(** One step; [None] when the action is not enabled: a sleeping task is
    not resumed before its time, a finished task not at all. *)
Definition step `{PR : PyRepr} (env : gmap string string) (s : system) (act : action)
    : option system :=
  match act with
  | Tick d =>
      if 0 <=? d then Some (System (advance d (shared s)) (tasks s)) else None
  | Resume i =>
      match tasks s !! i with
      | Some (a, Entry) => Some (set_task s i a (resume_entry env a (shared s)))
      | Some (a, LimiterSleeping wake) =>
          if wake <=? now (shared s)
          then Some (set_task s i a (resume_send a (shared s)))
          else None
      | Some (a, RetrySleeping wake) =>
          if wake <=? now (shared s)
          then Some (set_task s i a (resume_entry env a (shared s)))
          else None
      | _ => None
      end
  | Deliver i x =>
      match tasks s !! i with
      | Some (a, Awaiting) => Some (set_task s i a (resume_response x (shared s)))
      | _ => None
      end
  end.

Fixpoint exec `{PR : PyRepr} (env : gmap string string) (s : system)
    (schedule : list action) : option system :=
  match schedule with
  | [] => Some s
  | act :: rest =>
      match step env s act with
      | Some s' => exec env s' rest
      | None => None
      end
  end.

(** The times at which requests left, in order. *)
Definition request_times (l : list event) : list Z :=
  omap (fun e => match e with
                 | Requested t _ _ _ => Some t
                 | _ => None
                 end) l.
(** C1 at odd sizes, where the division truncates: a 127x129 template found
    at (305, 211) in a frame of 727x545 gives
    [shift_row = 211 + 64 - 272 = 3] and [shift_col = 305 + 63 - 363 = 5]. *)
Lemma get_results_confidence_and_shift_witness :
  ∃ w' a,
    get_results (Examples.matchTemplate_stub (float_of_int 1))
                (Examples.minMaxLoc_stub {| x := 305; y := 211 |})
                (Examples.header_of Examples.frame_728x544 0)
                (Examples.header_of Examples.frame_flat 1)
                727 545 127 129
                {| heap := [Examples.frame_728x544; Examples.frame_flat];
                   out_dirs := ∅; out_files := ∅; match_calls := [] |} = (w', Ok a) ∧
    match_loc a = {| x := 305; y := 211 |} ∧
    confidence a = dmul (double_of_int 1) (double_of_int 100) ∧
    shift_row a = (211 + 129 ÷ 2) - 545 ÷ 2 ∧
    shift_col a = (305 + 127 ÷ 2) - 727 ÷ 2.
Proof.
  eapply (get_results_confidence_and_shift
            (Examples.matchTemplate_stub (float_of_int 1))
            (Examples.minMaxLoc_stub {| x := 305; y := 211 |})
            (Examples.header_of Examples.frame_728x544 0)
            (Examples.header_of Examples.frame_flat 1)
            727 545 127 129 _ no_image no_image _
            {| minVal := double_of_int 1; maxVal := double_of_int 1;
               minLoc := {| x := 305; y := 211 |}; maxLoc := {| x := 305; y := 211 |} |}).
  - unfold Mat_valid; simpl; lia.
  - reflexivity.
  - reflexivity.
  - vm_compute; split; discriminate.
  - vm_compute; split; discriminate.
  - vm_compute; split; discriminate.
  - vm_compute; split; discriminate.
  - vm_compute; split; discriminate.
  - vm_compute; split; discriminate.
  - vm_compute; split; discriminate.
  - vm_compute; split; discriminate.
Defined.

(** C5 at a frame of constant intensity 9: the template cut by [get_roi],
    and a matcher that reports score 1 at (300, 208). *)
Lemma identity_check_witness :
  ∃ roi w1 w2 a,
    get_roi (Examples.header_of Examples.frame_728x544 0) roi_w roi_h topLeft_x topLeft_y
            (Examples.world_one_frame Examples.frame_728x544) = (w1, Ok roi) ∧
    get_results (Examples.matchTemplate_stub (float_of_int 1))
                (Examples.minMaxLoc_stub {| x := 300; y := 208 |})
                (Examples.header_of Examples.frame_728x544 0) roi
                frameWidth frameHeight roi_w roi_h w1 = (w2, Ok a) ∧
    shift_row a = 0 ∧ shift_col a = 0 ∧ confidence a = double_of_int 100.
Proof.
  eexists _, _.
  assert (Hroi : get_roi (Examples.header_of Examples.frame_728x544 0)
                         roi_w roi_h topLeft_x topLeft_y
                         (Examples.world_one_frame Examples.frame_728x544) = (_, Ok _))
    by reflexivity.
  destruct (identity_check
              (Examples.matchTemplate_stub (float_of_int 1))
              (Examples.minMaxLoc_stub {| x := 300; y := 208 |})
              _ _ _ _ no_image no_image _
              {| minVal := double_of_int 1; maxVal := double_of_int 1;
                 minLoc := {| x := 300; y := 208 |}; maxLoc := {| x := 300; y := 208 |} |}
              Hroi eq_refl eq_refl eq_refl eq_refl) as (w2 & a & Hrun & Hshift).
  exists w2, a. split; [exact Hroi|]. split; [exact Hrun|exact Hshift].
Defined.

(* ===================================================================== *)
(** * The sharpness meter on an empty frame *)
(* ===================================================================== *)

(** C2.  On every empty raster [mig_frame] returns [EXIT_FAILURE] converted
    to [double], the number 1.0, and no error value; 1.0 is also the MIG of
    a well-formed frame (a step from 0 to 1 in a row of eight pixels).  In
    the frame loop the call of [mig_frame] comes after [get_results] on the
    same image: with a matcher that refuses an empty image, as
    [cv::matchTemplate] does, the loop body ends with the matcher's exception
    on a file that does not decode and writes no row, so the 1.0 of the
    early return does not reach the table. *)
Theorem mig_frame_empty_returns_one :
  (∀ frame, Image_empty frame = true → mig_frame frame = double_of_int 1) ∧
  (wf_image Examples.frame_step ∧ Image_empty Examples.frame_step = false ∧
   mig_frame Examples.frame_step = double_of_int 1) ∧
  let run :=
    process_frame (Inputs.matchTemplate_picky (float_of_int 1))
                  (Examples.minMaxLoc_stub {| x := 300; y := 208 |})
                  [] "Results.csv" (Examples.header_of Examples.frame_flat 0)
                  "frame_1.png" (Examples.world_one_frame Examples.frame_flat) in
  run.2 = Throw (cv_Exception "matchTemplate") ∧
  out_files run.1 !! "Results.csv" = None.
Proof.
  split; [|split].
  - intros frame Hempty. unfold mig_frame. by rewrite Hempty.
  - split; [|split; reflexivity].
    unfold wf_image. simpl. repeat split; try lia.
    repeat constructor; lia.
  - split; [by vm_compute|]. vm_compute. reflexivity.
Qed.

(* ===================================================================== *)
(** * The calibration transform *)
(* ===================================================================== *)

(** ** The kernel's binary64 numbers compute what the model specifies *)

Lemma SFopp_binary_round prec emax m e :
  SFopp (binary_round prec emax false m e) = binary_round prec emax true m e.
Proof.
  unfold binary_round, binary_round_aux.
  destruct (shl_align _ _ _) as [mz ez].
  destruct (shr_fexp prec emax (Zpos mz) ez loc_Exact) as [mrs' e'].
  destruct (shr_fexp prec emax _ e' loc_Exact) as [mrs'' e''].
  destruct (shr_m mrs'') as [|p|p]; [done| |done].
  by destruct (e'' <=? emax - prec).
Qed.

Lemma of_int_spec z :
  - 2 ^ 62 < z < 2 ^ 62 → FloatOps.Prim2SF (Prim64.of_int z) = double_of_int z.
Proof.
  intros Hz. unfold Prim64.of_int, double_of_int.
  change (2 ^ 62) with 4611686018427387904 in Hz.
  assert (HwB : Uint63.wB = 9223372036854775808) by reflexivity.
  destruct (z <? 0) eqn:Hneg.
  - apply Z.ltb_lt in Hneg.
    rewrite FloatAxioms.opp_spec, FloatAxioms.of_uint63_spec, Uint63.of_Z_spec.
    rewrite Z.mod_small by lia.
    destruct z as [|p|p]; [lia|lia|]. simpl Z.opp.
    unfold binary_normalize. apply SFopp_binary_round.
  - apply Z.ltb_ge in Hneg.
    rewrite FloatAxioms.of_uint63_spec, Uint63.of_Z_spec.
    by rewrite Z.mod_small by lia.
Qed.

Lemma T_fixed_spec :
  FloatOps.Prim2SF Prim64.Txx = Txx T_fixed ∧ FloatOps.Prim2SF Prim64.Txy = Txy T_fixed ∧
  FloatOps.Prim2SF Prim64.Tyx = Tyx T_fixed ∧ FloatOps.Prim2SF Prim64.Tyy = Tyy T_fixed.
Proof. repeat split; vm_compute; reflexivity. Qed.
(** X4.  All or nothing: when [items] is a list with an entry that is not an
    object, the call raises [AttributeError] and the records of the other
    entries are lost; it raises for no other list. *)
Theorem process_menu_data_all_or_nothing (d : list (str * pyval))
    (entries : list pyval) :
  dict_lookup (py "items") d = Some (PList entries) ->
  (process_menu_data (PDict d) = Raise AttributeError
   <-> ~ Forall is_object entries)
  /\ ((exists items, process_menu_data (PDict d) = Ok items)
      <-> Forall is_object entries).
Proof.
  intros Hd. rewrite (process_menu_data_items d _ Hd).
  change (iterate (PList entries) ≫= process_items)
    with (process_items entries).
  split; split.
  - intros Hraise Hall.
    destruct (process_items_objects entries Hall) as (items & E & _).
    congruence.
  - apply process_items_not_objects.
  - intros [items E] .
    destruct (List.Forall_dec is_object is_object_dec entries) as [Hall|Hno];
      [exact Hall|].
    rewrite (process_items_not_objects entries Hno) in E. discriminate.
  - intros Hall.
    destruct (process_items_objects entries Hall) as (items & E & _). eauto.
Qed.

Lemma process_menu_data_all_or_nothing_witness :
  let d := [(py "items",
             PList [PDict [(py "id", PInt 1)]; PStr (py "x");
                    PDict [(py "id", PInt 2)]])] in
  process_menu_data (PDict d) = Raise AttributeError.
Proof.
  intros d.
  apply (proj1 (process_menu_data_all_or_nothing d _ eq_refl)).
  intros Hall. inversion_clear Hall as [|? ? _ Hrest].
  inversion_clear Hrest as [|? ? [e He] _]. discriminate.
Defined.

(** X5.  When [items] is not a list: a number, a truth value or null is not
    iterable and the call raises [TypeError]; a string or an object is
    iterated over its characters or keys, which have no [get], so the call
    raises [AttributeError] unless the string or object is empty, in which
    case the result is the empty sequence. *)
Theorem process_menu_data_items_not_list (d : list (str * pyval)) (v : pyval) :
  dict_lookup (py "items") d = Some v ->
  (scalar v -> process_menu_data (PDict d) = Raise TypeError)
  /\ (forall s, v = PStr s ->
        process_menu_data (PDict d)
        = match s with [] => Ok [] | _ => Raise AttributeError end)
  /\ (forall o, v = PDict o ->
        process_menu_data (PDict d)
        = match o with [] => Ok [] | _ => Raise AttributeError end).
Proof.
  intros Hd. rewrite (process_menu_data_items d _ Hd). repeat split.
  - destruct v; simpl; intros Hs; (reflexivity || destruct Hs).
  - intros s ->. destruct s; reflexivity.
  - intros o ->. destruct o as [|[k x] o]; reflexivity.
Qed.

Lemma process_menu_data_items_not_list_witness :
  process_menu_data (PDict [(py "items", PNone)]) = Raise TypeError.
Proof.
  apply (proj1 (process_menu_data_items_not_list
                  [(py "items", PNone)] PNone eq_refl)).
  exact I.
Defined.

Lemma record_of_to_dict (r : MenuItem pyval) : record_of (to_dict r) = r.
Proof. destruct r. reflexivity. Qed.

Lemma process_items_to_dict (rs : list (MenuItem pyval)) :
  process_items (map (fun r => PDict (to_dict r)) rs) = Ok rs.
Proof.
  induction rs as [|r rs IH]; [reflexivity|].
  cbn [map process_items].
  rewrite process_item_object, record_of_to_dict, IH. reflexivity.
Qed.

(** X6.  Normalising is idempotent: a menu whose entries are the dicts of
    normalised records gives these records back, whatever else the menu
    object holds. *)
Theorem process_menu_data_idempotent (d : list (str * pyval))
    (rs : list (MenuItem pyval)) :
  dict_lookup (py "items") d
  = Some (PList (map (fun r => PDict (to_dict r)) rs)) ->
  process_menu_data (PDict d) = Ok rs.
Proof.
  intros Hd. rewrite (process_menu_data_items d _ Hd).
  apply process_items_to_dict.
Qed.

Lemma process_menu_data_idempotent_witness :
  let r := mkMenuItem (PInt 1) (PStr (py "Burger")) PNone (PInt 5) PNone
             PNone (PStr (py "http://x/a.jpg")) PNone in
  process_menu_data
    (PDict [(py "total", PInt 1); (py "items", PList [PDict (to_dict r)])])
  = Ok [r].
Proof.
  intros r.
  apply (process_menu_data_idempotent _ [r]). reflexivity.
Defined.

End Normalizer.

(* ===================================================================== *)
(** * Data frames, as far as [merge_data] uses them                       *)
(* ===================================================================== *)

Module Frame.

Section frame.

Context {V : Type} `{EqDecision V}.

(** The missing value ([NaN], [None]). *)
Variable null : V.

(** A table: its column labels, in order, and its rows, each with one cell
    per column.  The row index is the position of the row.

    [V] is the type of a cell as the table holds it.  The library holds
    each column under a type it infers from the values: a column of
    strings, with or without nulls, holds them as given, and so does a
    column of integers that fit in 64 bits; a column that mixes integers
    with nulls or with floats is held as binary64, which rounds an integer
    above [2^53].  The frames below hold every cell as given: they are the
    frames of the library as long as no column is converted.  The
    statements on Python values, in [Merger], are made where that is so. *)
Record DataFrame := mkFrame {
  columns : list string;
  rows : list (list V)
}.

Definition cell (i : nat) (row : list V) : V := nth i row null.

Definition nulls (n : nat) : list V := repeat null n.

(** The position of a label among the columns. *)
Fixpoint index_of (c : string) (cols : list string) : option nat :=
  match cols with
  | [] => None
  | c' :: cols' => if String.eqb c' c then Some O else S <$> index_of c cols'
  end.

(** [c in df.columns]. *)
Definition has_column (c : string) (df : DataFrame) : bool :=
  match index_of c (columns df) with Some _ => true | None => false end.

(** The cell of [row] under the label [c]. *)
Definition at_column (df : DataFrame) (c : string) (row : list V) : V :=
  match index_of c (columns df) with
  | Some i => cell i row
  | None => null
  end.

(** [pd.DataFrame(items)] for a list of records that all have the eight
    keys: no record, no column. *)
Definition item_columns : list string :=
  ["id"; "name"; "description"; "price"; "originalSection"; "image";
   "originalImage"; "sectionName"]%string.

Definition item_cells (m : MenuItem V) : list V :=
  [id m; name m; description m; price m; originalSection m; image m;
   originalImage m; sectionName m].

Definition of_items (items : list (MenuItem V)) : DataFrame :=
  match items with
  | [] => mkFrame [] []
  | _ => mkFrame item_columns (map item_cells items)
  end.

(** [df.rename(columns=mapping)]: labels outside the mapping stay. *)
Fixpoint renamed (mapping : list (string * string)) (c : string) : string :=
  match mapping with
  | [] => c
  | (old, new) :: mapping' =>
      if String.eqb old c then new else renamed mapping' c
  end.

Definition rename (mapping : list (string * string)) (df : DataFrame)
  : DataFrame :=
  mkFrame (map (renamed mapping) (columns df)) (rows df).

(** The positions of several labels; [None] when one is missing. *)
Fixpoint indices_of (cs : list string) (cols : list string)
  : option (list nat) :=
  match cs with
  | [] => Some []
  | c :: cs' =>
      i ← index_of c cols; js ← indices_of cs' cols; Some (i :: js)
  end.

Definition project (idxs : list nat) (row : list V) : list V :=
  map (fun i => cell i row) idxs.

(** [df[[c1, ..., cn]]]: [KeyError] when a label is missing. *)
Definition select (cs : list string) (df : DataFrame) : result DataFrame :=
  match indices_of cs (columns df) with
  | Some idxs => Ok (mkFrame cs (map (project idxs) (rows df)))
  | None => Raise KeyError
  end.

(** [row] without its cell [i]. *)
Definition without (i : nat) (row : list V) : list V :=
  firstn i row ++ skipn (S i) row.

(** [pd.merge(left, right, on=key, how='outer')] for frames that share no
    other label.  A left row is paired with every right row of the same
    key, or with nulls when there is none; a right row whose key no left
    row has comes with nulls on the left.  Null keys match each other.

    The library compares two keys as their columns hold them, and it raises
    [ValueError] when one key column holds numbers and the other strings.
    Here two keys match when they are equal, and the merge always returns:
    this is the merge of the library when the two key columns hold strings
    only, or integers that fit in 64 bits only, which is what the
    statements on Python values in [Merger] assume.

    The library sorts the rows of an outer merge by key (some versions keep
    another order); here the rows of left rows come first, in the order of
    [left], then the right-only rows in the order of [right].  No statement
    below depends on the order of the rows of a merge. *)
Definition merge_outer (key : string) (left right : DataFrame)
  : result DataFrame :=
  match index_of key (columns left), index_of key (columns right) with
  | Some kl, Some kr =>
      let matched (l : list V) :=
        match List.filter (fun r => bool_decide (cell kr r = cell kl l))
                (rows right) with
        | [] => [l ++ nulls (length (columns right) - 1)]
        | rs => map (fun r => l ++ without kr r) rs
        end in
      let left_keys := map (cell kl) (rows left) in
      let right_only :=
        List.filter (fun r => negb (bool_decide (cell kr r ∈ left_keys)))
          (rows right) in
      let lonely (r : list V) :=
        (nulls kl ++ cell kr r :: nulls (length (columns left) - S kl))
        ++ without kr r in
      Ok (mkFrame (columns left ++ firstn kr (columns right)
                   ++ skipn (S kr) (columns right))
            (flat_map matched (rows left) ++ map lonely right_only))
  | _, _ => Raise KeyError
  end.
◆ ◆ ◆ ◆ ◆ ◆ ◆
• [Problem description]: Everything from the line with "mig_frame Examples.frame_step = double_of_int" through the line with "run.2 = Throw" should be written out exactly as it appears above, end lines included, and nothing outside that range.

• [Response to the task]:
   mig_frame Examples.frame_step = double_of_int 1) ∧
  let run :=
    process_frame (Inputs.matchTemplate_picky (float_of_int 1))
                  (Examples.minMaxLoc_stub {| x := 300; y := 208 |})
                  [] "Results.csv" (Examples.header_of Examples.frame_flat 0)
                  "frame_1.png" (Examples.world_one_frame Examples.frame_flat) in
  run.2 = Throw (cv_Exception "matchTemplate") ∧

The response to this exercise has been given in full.